Mixing oil and politics

  • 2002-09-19
  • Geoffrey Vasiliauskas
When Lithuania's strategic investor at the nation's single oil refinery — the U.S. Energy group Williams — announced late last month it had sold its controlling share to Russia's Yukos, The Baltic Times reported there were only two options Lithuania could pursue. One would have been to roll over and do nothing, which the newspaper reported was the prevailing mood within the Lithuanian government. That was the government's subsequent course of action: to confirm the deal and dub Yukos the Mazeikiu Nafta refinery's new strategic investor.

The term itself, "strategic investor," is an unfortunate one to begin with.

It implies an economic policy servicing strategic considerations, while the point of privatizing large Soviet-era enterprises has been exactly to free them from the constraints imposed by state control in the interest of facilitating the creation of a market economy.

The term also implies there is a strategy.

The energy sector is of vital national interest in the Baltic states, and all the major sources of energy — oil, heating fuel, natural gas and nuclear fuel — continue to be provided by Russia. By locking LUKoil out of the privatization of Mazeikiu Nafta and putting Williams in, Lithuania's movers and shakers of years past said they were moving the country toward energy independence. The Butinge oil terminal on Lithuania's northern coast was the key element in that plan as it could receive imports of crude from the North Sea or elsewhere for refining at Mazeikiu Nafta.

Public opinion surveys back in the fall of 1999, when the Lithuanian government signed a series of contracts with Williams for Mazeikiu and Butinge, showed most people thought the Conservative government was more interested in lining its own pockets.

Now Lithuania's prosecutor general, Antanas Klimavicius, has opened an investigation into fraud and corruption surrounding the deal, and plans to question former members of the government who signed off on it.

Lithuania's second option was to fight the legality of the entire deal with Williams. Lithuania's Constitutional Court earlier ruled the deal was unconstitutional, but in Lithuanian jurisprudence that didn't automtacially send Williams packing its bags. Instead, parliamentarians sought explanation of which parts of the deal were illegal, and little came of it.

A more subtle legal challenge emerged last week when dark-horse Australian-Lithuanian presidential candidate and doctor of law Juozas Petraitis took President Valdis Adamkus to court.
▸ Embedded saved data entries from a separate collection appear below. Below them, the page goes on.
Lemma fold_tag_global_names late (objs : list obj) : forall st,
  global_names (fold_left (tag_function late) objs st) = global_names st.
Proof.
  induction objs as [|o objs IH]; intros st; simpl; [reflexivity |].
  rewrite IH. apply tag_function_global_names.
Qed.

Lemma In_objs_from (p : path) (l : list node) : forall k o,
  In o (objs_from p k l) ->
  exists i n, l !! i = Some n /\ o = mk_obj (p ++ [(k + i)%nat]) n.
Proof.
  induction l as [|c l IH]; intros k o; simpl; [tauto |].
  intros [<- | H].
  - exists O, c. split; [reflexivity |]. rewrite Nat.add_0_r. reflexivity.
  - destruct (IH _ _ H) as (i & n & Hi & ->).
    exists (S i), n. split; [exact Hi |]. f_equal. f_equal. f_equal. lia.
Qed.

Lemma fold_tag_other late (p : path) (l : list node) : forall k st (q : path),
  (forall i, (k <= i)%nat -> q <> p ++ [i]) ->
  function_type (fold_left (tag_function late) (objs_from p k l) st) !! q
  = function_type st !! q.
Proof.
  induction l as [|c l IH]; intros k st q Hq; simpl; [reflexivity |].
  rewrite IH by (intros i Hi; apply Hq; lia).
  apply tag_function_other. simpl. apply Hq. lia.
Qed.

Lemma fold_tag_at late (p : path) (l : list node) : forall k st i n,
  l !! i = Some n ->
  function_type (fold_left (tag_function late) (objs_from p k l) st)
    !! (p ++ [(k + i)%nat])
  = match tagged_role late n with
    | Some r => Some r
    | None => function_type st !! (p ++ [(k + i)%nat])
    end.
Proof.
  induction l as [|c l IH]; intros k st i n Hi; [discriminate |].
  destruct i as [|i]; simpl in Hi |- *.
  - injection Hi as ->. rewrite Nat.add_0_r.
    rewrite fold_tag_other.
    + apply (tag_function_at late st (mk_obj (p ++ [k]) n)).
    + intros j Hj E. apply app_inj_tail in E. lia.
  - replace (k + S i)%nat with (S k + i)%nat by lia.
    rewrite (IH (S k) _ i n Hi).
    destruct (tagged_role late n); [reflexivity |].
    apply tag_function_other. simpl. intros E. apply app_inj_tail in E. lia.
Qed.

(** What [tag_class_functions] leaves in the store: the kind of each
    child that is a function, at that child; nothing else changes. *)
Lemma tag_class_functions_child (cls : obj) (st : attrs) (i : nat) (n : node) :
  ast_iter_nodes (obj_node cls) !! i = Some n ->
  function_type (tag_class_functions cls st) !! (obj_id cls ++ [i])
  = match tagged_role (late_decorations (ast_iter_nodes (obj_node cls))) n with
    | Some r => Some r
    | None => function_type st !! (obj_id cls ++ [i])
    end.
Proof.
  intros Hi. unfold tag_class_functions, child_objs.
  apply (fold_tag_at _ (obj_id cls) _ O st i n Hi).
Qed.

Lemma tag_class_functions_other (cls : obj) (st : attrs) (q : path) :
  (forall i, q <> obj_id cls ++ [i]) ->
  function_type (tag_class_functions cls st) !! q = function_type st !! q.
Proof.
  intros Hq. unfold tag_class_functions, child_objs.
  apply fold_tag_other. intros i _. apply Hq.
Qed.

Lemma tag_class_functions_global_names (cls : obj) (st : attrs) :
  global_names (tag_class_functions cls st) = global_names st.
Proof. apply fold_tag_global_names. Qed.

(** C1, as amended: for a function [f] that is a child of a class,
    the last statement of the class that assigns [w(f)], [w] being
    [classmethod] or [staticmethod] and the targets of the assignment
    being whatever they are, gives [f] the kind [w], whatever the
    decorators of [f]; without such a statement the bare decorator
    [w] alone gives [f] the same kind [w]; and [f = w(f)] is such a
    statement. *)
Theorem late_decoration_determines_role
    (st : attrs) (p : path) (cname : string) (bases keywords : list node)
    (starargs kwargs : option node) (body decorator_list : list node)
    (lineno col_offset : Z)
    (i : nat) (f : string) (fargs : ast_arguments node)
    (fbody fdecorators : list node) (freturns : option node) (fl fc : Z) :
  let cls := ClassDef cname bases keywords starargs kwargs body decorator_list
               lineno col_offset in
  let fn := FunctionDef f fargs fbody fdecorators freturns fl fc in
  let role := getattr_function_type (tag_class_functions (mk_obj p cls) st)
                (mk_obj (p ++ [i]) fn) in
  ast_iter_nodes cls !! i = Some fn ->
  (forall pre a post w,
      ast_iter_nodes cls = pre ++ a :: post ->
      late_decoration_of a = Some (f, w) ->
      (forall b, In b post -> forall w', late_decoration_of b <> Some (f, w')) ->
      role = w)
  /\ (forall w ctx l c,
      (forall b, In b (ast_iter_nodes cls) ->
                 forall w', late_decoration_of b <> Some (f, w')) ->
      is_method_wrapper w = true ->
      fdecorators = [Name w ctx l c] ->
      role = w)
  /\ (forall targets w ctx1 l1 c1 ctx2 l2 c2 kws sa ka l3 c3 l4 c4,
      is_method_wrapper w = true ->
      late_decoration_of
        (Assign targets (Call (Name w ctx1 l1 c1) [Name f ctx2 l2 c2] kws sa ka l3 c3)
           l4 c4) = Some (f, w)).
Proof.
  intros cls fn role Hi.
  assert (Hrole : role =
            default "function"
              (tagged_role (late_decorations (ast_iter_nodes cls)) fn)).
  { unfold role, getattr_function_type. cbn [obj_id].
    pose proof (tag_class_functions_child (mk_obj p cls) st i fn Hi) as E.
    cbn [obj_id obj_node] in E. rewrite E. reflexivity. }
  split; [| split].
  - intros pre a post w Hsplit Ha Hpost. rewrite Hrole.
    unfold fn, tagged_role. rewrite Hsplit.
    rewrite (late_decorations_last f w pre post a Ha Hpost). reflexivity.
  - intros w ctx l c Hnone Hw ->. rewrite Hrole.
    unfold fn, tagged_role. rewrite (late_decorations_none f _ Hnone).
    simpl. rewrite Hw. reflexivity.
  - intros. simpl. rewrite H. reflexivity.
Qed.

Lemma late_decoration_determines_role_witness :
  getattr_function_type
    (tag_class_functions (mk_obj [0%nat] static_wrapped_class) no_attrs)
    (mk_obj ([0%nat] ++ [0%nat]) plain_f) = "staticmethod".
Proof.
  refine (proj1 (late_decoration_determines_role no_attrs [0%nat] "C" [] [] None None
                   [plain_f; late_wrap "staticmethod" "f" 4] [] 1 0
                   0%nat "f" (positional ["x"]) [pass_stmt 3 8] [] None 2 4 _)
            [plain_f] (late_wrap "staticmethod" "f" 4) [] "staticmethod" _ _ _).
  - reflexivity.
  - reflexivity.
  - reflexivity.
  - intros b [].
Defined.

(** C1 as stated fails: the class holds [f = staticmethod(f)], and
    [f] is tagged a classmethod, from the later [f = classmethod(f)]. *)
Lemma late_decoration_counterexample :
  ast_iter_nodes twice_wrapped_class !! 0%nat = Some plain_f
  /\ In (late_wrap "staticmethod" "f" 4) (ast_iter_nodes twice_wrapped_class)
  /\ getattr_function_type
       (tag_class_functions (mk_obj [0%nat] twice_wrapped_class) no_attrs)
       (mk_obj [0%nat; 0%nat] plain_f) = "classmethod"
  /\ getattr_function_type
       (tag_class_functions (mk_obj [0%nat] twice_wrapped_class) no_attrs)
       (mk_obj [0%nat; 0%nat] plain_f) <> "staticmethod".
Proof.
  split; [reflexivity |]. split; [simpl; tauto |].
  assert (E : getattr_function_type
       (tag_class_functions (mk_obj [0%nat] twice_wrapped_class) no_attrs)
       (mk_obj [0%nat; 0%nat] plain_f) = "classmethod") by (vm_compute; reflexivity).
  rewrite E. split; [reflexivity | discriminate].
Qed.

Lemma local_variable_flagged_witness :
  let f := mk_obj [0%nat] global_X_function in
  let st := find_global_defs f no_attrs in
  let parents := [mk_obj [] (module_of [global_X_function]); f] in
  ("Y" ∉ global_defs global_X_function ->
   VariablesInFunctionCheck.visit_assign st (mk_obj [0%nat; 3%nat] assign_Y) parents
   = Some [(4, 4, "E805 variable in function should be lowercase",
            "VariablesInFunctionCheck")])
  /\ ("Y" ∈ global_defs global_X_function ->
      VariablesInFunctionCheck.visit_assign st (mk_obj [0%nat; 3%nat] assign_Y) parents
      = Some [])
  /\ (global_defs global_X_function = global_defs global_X_function ->
      declared_global global_X_function "Y" ->
      VariablesInFunctionCheck.visit_assign st (mk_obj [0%nat; 3%nat] assign_Y) parents
      = Some []).
Proof.
  intros f st parents.
  apply (local_variable_flagged st [0%nat; 3%nat] parents f
           (global_defs global_X_function) "Y" Store (Other "Num" [] 4 8) 4 4 4 4).
  - reflexivity.
  - apply lookup_insert_eq.
  - discriminate.
  - reflexivity.
  - simpl. discriminate.
Defined.

(** The run on [global_X_function]: [X], declared global, passes, and
    [Y] is reported. *)
Example run_global_X_function :
  run BaseASTCheck_checks (Some (module_of [global_X_function]))
  = mk_outcome [(4, 4, "E805 variable in function should be lowercase",
                 "VariablesInFunctionCheck")] false.
Proof. vm_compute. reflexivity. Qed.

(** ** The traversal *)

(** *** The order of positions *)

Lemma path_lt_irrefl (p : path) : ~ path_lt p p.
Proof. induction p as [|i p IH]; simpl; [tauto | intros [H | [_ H]]; [lia | tauto]]. Qed.

Lemma path_lt_trans (p q r : path) : path_lt p q -> path_lt q r -> path_lt p r.
Proof.
  revert q r. induction p as [|i p IH]; intros [|j q] [|k r]; simpl; try tauto.
  intros [H1 | [-> H1]] [H2 | [-> H2]]; try (left; lia).
  right. split; [reflexivity | eapply IH; eassumption].
Qed.

Lemma path_lt_asym (p q : path) : path_lt p q -> ~ path_lt q p.
Proof. intros H1 H2. exact (path_lt_irrefl p (path_lt_trans _ _ _ H1 H2)). Qed.

Lemma path_lt_below (p r : path) : r <> [] -> path_lt p (p ++ r).
Proof.
  intros Hr. induction p as [|i p IH]; simpl.
  - destruct r; [congruence | exact I].
  - right. split; [reflexivity | exact IH].
Qed.

Lemma path_lt_siblings (c : path) (a b : nat) (r1 r2 : path) :
  (a < b)%nat -> path_lt (c ++ a :: r1) (c ++ b :: r2).
Proof.
  intros Hab. induction c as [|i c IH]; simpl; [left; exact Hab |].
  right. split; [reflexivity | exact IH].
Qed.

Lemma call_lt_irrefl (c : call) : ~ call_lt c c.
Proof. intros [H | [_ H]]; [exact (path_lt_irrefl _ H) | lia]. Qed.

Lemma call_lt_asym (c1 c2 : call) : call_lt c1 c2 -> ~ call_lt c2 c1.
Proof.
  intros [H1 | [E1 H1]] [H2 | [E2 H2]].
  - exact (path_lt_asym _ _ H1 H2).
  - rewrite E2 in H1. exact (path_lt_irrefl _ H1).
  - rewrite E1 in H2. exact (path_lt_irrefl _ H2).
  - lia.
Qed.

Lemma StronglySorted_app {A} (R : A -> A -> Prop) (l1 l2 : list A) :
  StronglySorted R l1 -> StronglySorted R l2 ->
  (forall a b, In a l1 -> In b l2 -> R a b) ->
  StronglySorted R (l1 ++ l2).
Proof.
  intros H1 H2 H12. induction l1 as [|a l1 IH]; simpl; [exact H2 |].
  inversion H1 as [|? ? Hs Hf]; subst. constructor.
  - apply IH; [exact Hs |]. intros a' b Ha' Hb. apply H12; [right; exact Ha' | exact Hb].
  - apply Forall_app. split; [exact Hf |].
    apply Forall_forall. intros b Hb%list_elem_of_In. apply H12; [left; reflexivity | exact Hb].
Qed.

(** In a strongly sorted list the related elements are in order. *)
Lemma StronglySorted_lookup {A} (R : A -> A -> Prop) (l : list A) :
  StronglySorted R l ->
  forall i j x y, l !! i = Some x -> l !! j = Some y -> (i < j)%nat -> R x y.
Proof.
  induction 1 as [|a l Hs IH Hf]; intros i j x y Hi Hj Hij; [discriminate |].
  destruct j as [|j]; [lia |]. destruct i as [|i]; simpl in Hi, Hj.
  - injection Hi as <-. rewrite Forall_forall in Hf. apply Hf.
    apply list_elem_of_lookup. exists j. exact Hj.
  - apply (IH i j); [exact Hi | exact Hj | lia].
Qed.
Petraitis filed two suits simultaneously in two different venues charging Adamkus had violated the oath of office he gave to protect the state by not opposing the deal with Williams in 1999 and after.

Adamkus blew hot and cold on Williams. He claimed he was working behind the scenes back in 1999 to get Lithuania the best deal possible, but after then-Prime Minister Rolandas Paksas refused to sign on to the deal, calling it too great a burden for Lithuania to bear, Adamkus backtracked, saying he had had doubts all along. Paksas resigned and his wild ascension in the public opinion surveys carried him higher than the ever-popular Adamkus, which may have done more than anything else to instill new doubts into the president's position back then.

Petraitis, Paksas and Adamkus are all vying for the presidency in elections this December, and it would be easy enough to write off Petraitis' legal challenges as a campaign gambit, which is the tack the Lithuanian press has taken so far.

At the very least, the Williams deal won't go away for years to come because of the debt Williams ran up under its management at Mazeikiu. Williams and Mazeikiu could be the deciding factor in this year's presidential election, but there are no parties left arguing in Williams' favor, so the contest becomes one of outdoing the political opposition in condemning the deal, and coming up with a way out from under the awesome burden Williams left in its wake for the Lithuanian state to bear as its cross. The Social Democrats' government hopes Yukos has more incentive to make Mazeikiu fluid and profitable. So far the other political parties haven't come up with a better strategy.